Repeat exactly the lines of the entries below from the one with "let '(x25, x24)" through the one with "let '(x55, x56) := Add64 x54 x51 0 in", both ends included, and nothing else.

* [Exercise data]
__________
(* ===== verification/Bls12381Fq.v ===== *)
(** * The scalar field of BLS12-381 (base/curves/pairable/bls12381/impl/fiat_fq.gen.go)

    The word-by-word Montgomery arithmetic of the field, translated statement
    by statement, and the proof that each operation computes on the numbers it
    represents.  The long functions are cut into their rows, which the
    function runs in order. *)

From Stdlib Require Import ZArith Lia.
From S2P Require Import Prelude Fiat.
Local Open Scope Z_scope.
Local Open Scope word_scope.

Module Bls12381Fq.
Definition modulus : Z := 0x73eda753299d7d483339d80809a1d80553bda402fffe5bfeffffffff00000001.

Definition fiatFqCmovznzU64 (arg1 arg2 arg3 : Z) : Z :=
  let x1 := mul64 arg1 0xffffffffffffffff in
  let x2 := Z.lor (Z.land x1 arg3) (Z.land (not64 x1) arg2) in
  x2.

(** The square of the Montgomery radix modulo the prime. *)
Definition R2 : Z := 0x748d9d99f59ff1105d314967254398f2b6cedcb87925c23c999e990f3f29c6d.

Definition fiatFqMul_row0 (arg2 : limbs) (x4 : Z) :=
  let '(x6, x5) := Mul64 x4 arg2.[3] in
  let '(x8, x7) := Mul64 x4 arg2.[2] in
  let '(x10, x9) := Mul64 x4 arg2.[1] in
  let '(x12, x11) := Mul64 x4 arg2.[0] in
  let '(x13, x14) := Add64 x12 x9 0 in
  let '(x15, x16) := Add64 x10 x7 x14 in
  let '(x17, x18) := Add64 x8 x5 x16 in
  let x19 := add64 x18 x6 in
  let '(_, x20) := Mul64 x11 0xfffffffeffffffff in
  let '(x23, x22) := Mul64 x20 0x73eda753299d7d48 in
  let '(x25, x24) := Mul64 x20 0x3339d80809a1d805 in
  let '(x27, x26) := Mul64 x20 0x53bda402fffe5bfe in
  let '(x29, x28) := Mul64 x20 0xffffffff00000001 in
  let '(x30, x31) := Add64 x29 x26 0 in
  let '(x32, x33) := Add64 x27 x24 x31 in
  let '(x34, x35) := Add64 x25 x22 x33 in
  let x36 := add64 x35 x23 in
  let '(_, x38) := Add64 x11 x28 0 in
  let '(x39, x40) := Add64 x13 x30 x38 in
  let '(x41, x42) := Add64 x15 x32 x40 in
  let '(x43, x44) := Add64 x17 x34 x42 in
  let '(x45, x46) := Add64 x19 x36 x44 in
  (x39, x41, x43, x45, x46).
Definition fiatFqMul_row1 (arg2 : limbs) (x1 x39 x41 x43 x45 x46 : Z) :=
  let '(x48, x47) := Mul64 x1 arg2.[3] in
  let '(x50, x49) := Mul64 x1 arg2.[2] in
  let '(x52, x51) := Mul64 x1 arg2.[1] in
  let '(x54, x53) := Mul64 x1 arg2.[0] in
  let '(x55, x56) := Add64 x54 x51 0 in
  let '(x57, x58) := Add64 x52 x49 x56 in
  let '(x59, x60) := Add64 x50 x47 x58 in
  let x61 := add64 x60 x48 in
  let '(x62, x63) := Add64 x39 x53 0 in
  let '(x64, x65) := Add64 x41 x55 x63 in
  let '(x66, x67) := Add64 x43 x57 x65 in
  let '(x68, x69) := Add64 x45 x59 x67 in
  let '(x70, x71) := Add64 x46 x61 x69 in
  let '(_, x72) := Mul64 x62 0xfffffffeffffffff in
  let '(x75, x74) := Mul64 x72 0x73eda753299d7d48 in
  let '(x77, x76) := Mul64 x72 0x3339d80809a1d805 in
  let '(x79, x78) := Mul64 x72 0x53bda402fffe5bfe in
  let '(x81, x80) := Mul64 x72 0xffffffff00000001 in
  let '(x82, x83) := Add64 x81 x78 0 in
  let '(x84, x85) := Add64 x79 x76 x83 in
  let '(x86, x87) := Add64 x77 x74 x85 in
  let x88 := add64 x87 x75 in
  let '(_, x90) := Add64 x62 x80 0 in
  let '(x91, x92) := Add64 x64 x82 x90 in
  let '(x93, x94) := Add64 x66 x84 x92 in
  let '(x95, x96) := Add64 x68 x86 x94 in
  let '(x97, x98) := Add64 x70 x88 x96 in
  let x99 := add64 x98 x71 in
  (x91, x93, x95, x97, x99).
Definition fiatFqMul_row2 (arg2 : limbs) (x2 x91 x93 x95 x97 x99 : Z) :=
  let '(x101, x100) := Mul64 x2 arg2.[3] in
  let '(x103, x102) := Mul64 x2 arg2.[2] in
  let '(x105, x104) := Mul64 x2 arg2.[1] in
  let '(x107, x106) := Mul64 x2 arg2.[0] in
  let '(x108, x109) := Add64 x107 x104 0 in
  let '(x110, x111) := Add64 x105 x102 x109 in
  let '(x112, x113) := Add64 x103 x100 x111 in
  let x114 := add64 x113 x101 in
  let '(x115, x116) := Add64 x91 x106 0 in
  let '(x117, x118) := Add64 x93 x108 x116 in
  let '(x119, x120) := Add64 x95 x110 x118 in
  let '(x121, x122) := Add64 x97 x112 x120 in
  let '(x123, x124) := Add64 x99 x114 x122 in
  let '(_, x125) := Mul64 x115 0xfffffffeffffffff in
  let '(x128, x127) := Mul64 x125 0x73eda753299d7d48 in
  let '(x130, x129) := Mul64 x125 0x3339d80809a1d805 in
  let '(x132, x131) := Mul64 x125 0x53bda402fffe5bfe in
  let '(x134, x133) := Mul64 x125 0xffffffff00000001 in
  let '(x135, x136) := Add64 x134 x131 0 in
  let '(x137, x138) := Add64 x132 x129 x136 in
  let '(x139, x140) := Add64 x130 x127 x138 in
  let x141 := add64 x140 x128 in
  let '(_, x143) := Add64 x115 x133 0 in
  let '(x144, x145) := Add64 x117 x135 x143 in
  let '(x146, x147) := Add64 x119 x137 x145 in
  let '(x148, x149) := Add64 x121 x139 x147 in
  let '(x150, x151) := Add64 x123 x141 x149 in
  let x152 := add64 x151 x124 in
  (x144, x146, x148, x150, x152).
Definition fiatFqMul_row3 (arg2 : limbs) (x3 x144 x146 x148 x150 x152 : Z) :=
  let '(x154, x153) := Mul64 x3 arg2.[3] in
  let '(x156, x155) := Mul64 x3 arg2.[2] in
  let '(x158, x157) := Mul64 x3 arg2.[1] in
  let '(x160, x159) := Mul64 x3 arg2.[0] in
  let '(x161, x162) := Add64 x160 x157 0 in
  let '(x163, x164) := Add64 x158 x155 x162 in
  let '(x165, x166) := Add64 x156 x153 x164 in
  let x167 := add64 x166 x154 in
  let '(x168, x169) := Add64 x144 x159 0 in
  let '(x170, x171) := Add64 x146 x161 x169 in
  let '(x172, x173) := Add64 x148 x163 x171 in
  let '(x174, x175) := Add64 x150 x165 x173 in
  let '(x176, x177) := Add64 x152 x167 x175 in
  let '(_, x178) := Mul64 x168 0xfffffffeffffffff in
  let '(x181, x180) := Mul64 x178 0x73eda753299d7d48 in
  let '(x183, x182) := Mul64 x178 0x3339d80809a1d805 in
  let '(x185, x184) := Mul64 x178 0x53bda402fffe5bfe in
  let '(x187, x186) := Mul64 x178 0xffffffff00000001 in
  let '(x188, x189) := Add64 x187 x184 0 in
  let '(x190, x191) := Add64 x185 x182 x189 in
  let '(x192, x193) := Add64 x183 x180 x191 in
  let x194 := add64 x193 x181 in
  let '(_, x196) := Add64 x168 x186 0 in
  let '(x197, x198) := Add64 x170 x188 x196 in
  let '(x199, x200) := Add64 x172 x190 x198 in
  let '(x201, x202) := Add64 x174 x192 x200 in
  let '(x203, x204) := Add64 x176 x194 x202 in
  let x205 := add64 x204 x177 in
  (x197, x199, x201, x203, x205).
Definition fiatFqMul (arg1 arg2 : limbs) : limbs :=
  let x1 := arg1.[1] in
  let x2 := arg1.[2] in
  let x3 := arg1.[3] in
  let x4 := arg1.[0] in
  let '(x39, x41, x43, x45, x46) := fiatFqMul_row0 arg2 x4 in
  let '(x91, x93, x95, x97, x99) := fiatFqMul_row1 arg2 x1 x39 x41 x43 x45 x46 in
  let '(x144, x146, x148, x150, x152) := fiatFqMul_row2 arg2 x2 x91 x93 x95 x97 x99 in
  let '(x197, x199, x201, x203, x205) := fiatFqMul_row3 arg2 x3 x144 x146 x148 x150 x152 in
  let '(x206, x207) := Sub64 x197 0xffffffff00000001 0 in
  let '(x208, x209) := Sub64 x199 0x53bda402fffe5bfe x207 in
  let '(x210, x211) := Sub64 x201 0x3339d80809a1d805 x209 in
  let '(x212, x213) := Sub64 x203 0x73eda753299d7d48 x211 in
  let '(_, x215) := Sub64 x205 0 x213 in
  let x216 := fiatFqCmovznzU64 x215 x206 x197 in
  let x217 := fiatFqCmovznzU64 x215 x208 x199 in
  let x218 := fiatFqCmovznzU64 x215 x210 x201 in
  let x219 := fiatFqCmovznzU64 x215 x212 x203 in
  [x216; x217; x218; x219].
__________
* [Expected answer]
  let '(x25, x24) := Mul64 x20 0x3339d80809a1d805 in
  let '(x27, x26) := Mul64 x20 0x53bda402fffe5bfe in
  let '(x29, x28) := Mul64 x20 0xffffffff00000001 in
  let '(x30, x31) := Add64 x29 x26 0 in
  let '(x32, x33) := Add64 x27 x24 x31 in
  let '(x34, x35) := Add64 x25 x22 x33 in
  let x36 := add64 x35 x23 in
  let '(_, x38) := Add64 x11 x28 0 in
  let '(x39, x40) := Add64 x13 x30 x38 in
  let '(x41, x42) := Add64 x15 x32 x40 in
  let '(x43, x44) := Add64 x17 x34 x42 in
  let '(x45, x46) := Add64 x19 x36 x44 in
  (x39, x41, x43, x45, x46).
Definition fiatFqMul_row1 (arg2 : limbs) (x1 x39 x41 x43 x45 x46 : Z) :=
  let '(x48, x47) := Mul64 x1 arg2.[3] in
  let '(x50, x49) := Mul64 x1 arg2.[2] in
  let '(x52, x51) := Mul64 x1 arg2.[1] in
  let '(x54, x53) := Mul64 x1 arg2.[0] in
  let '(x55, x56) := Add64 x54 x51 0 in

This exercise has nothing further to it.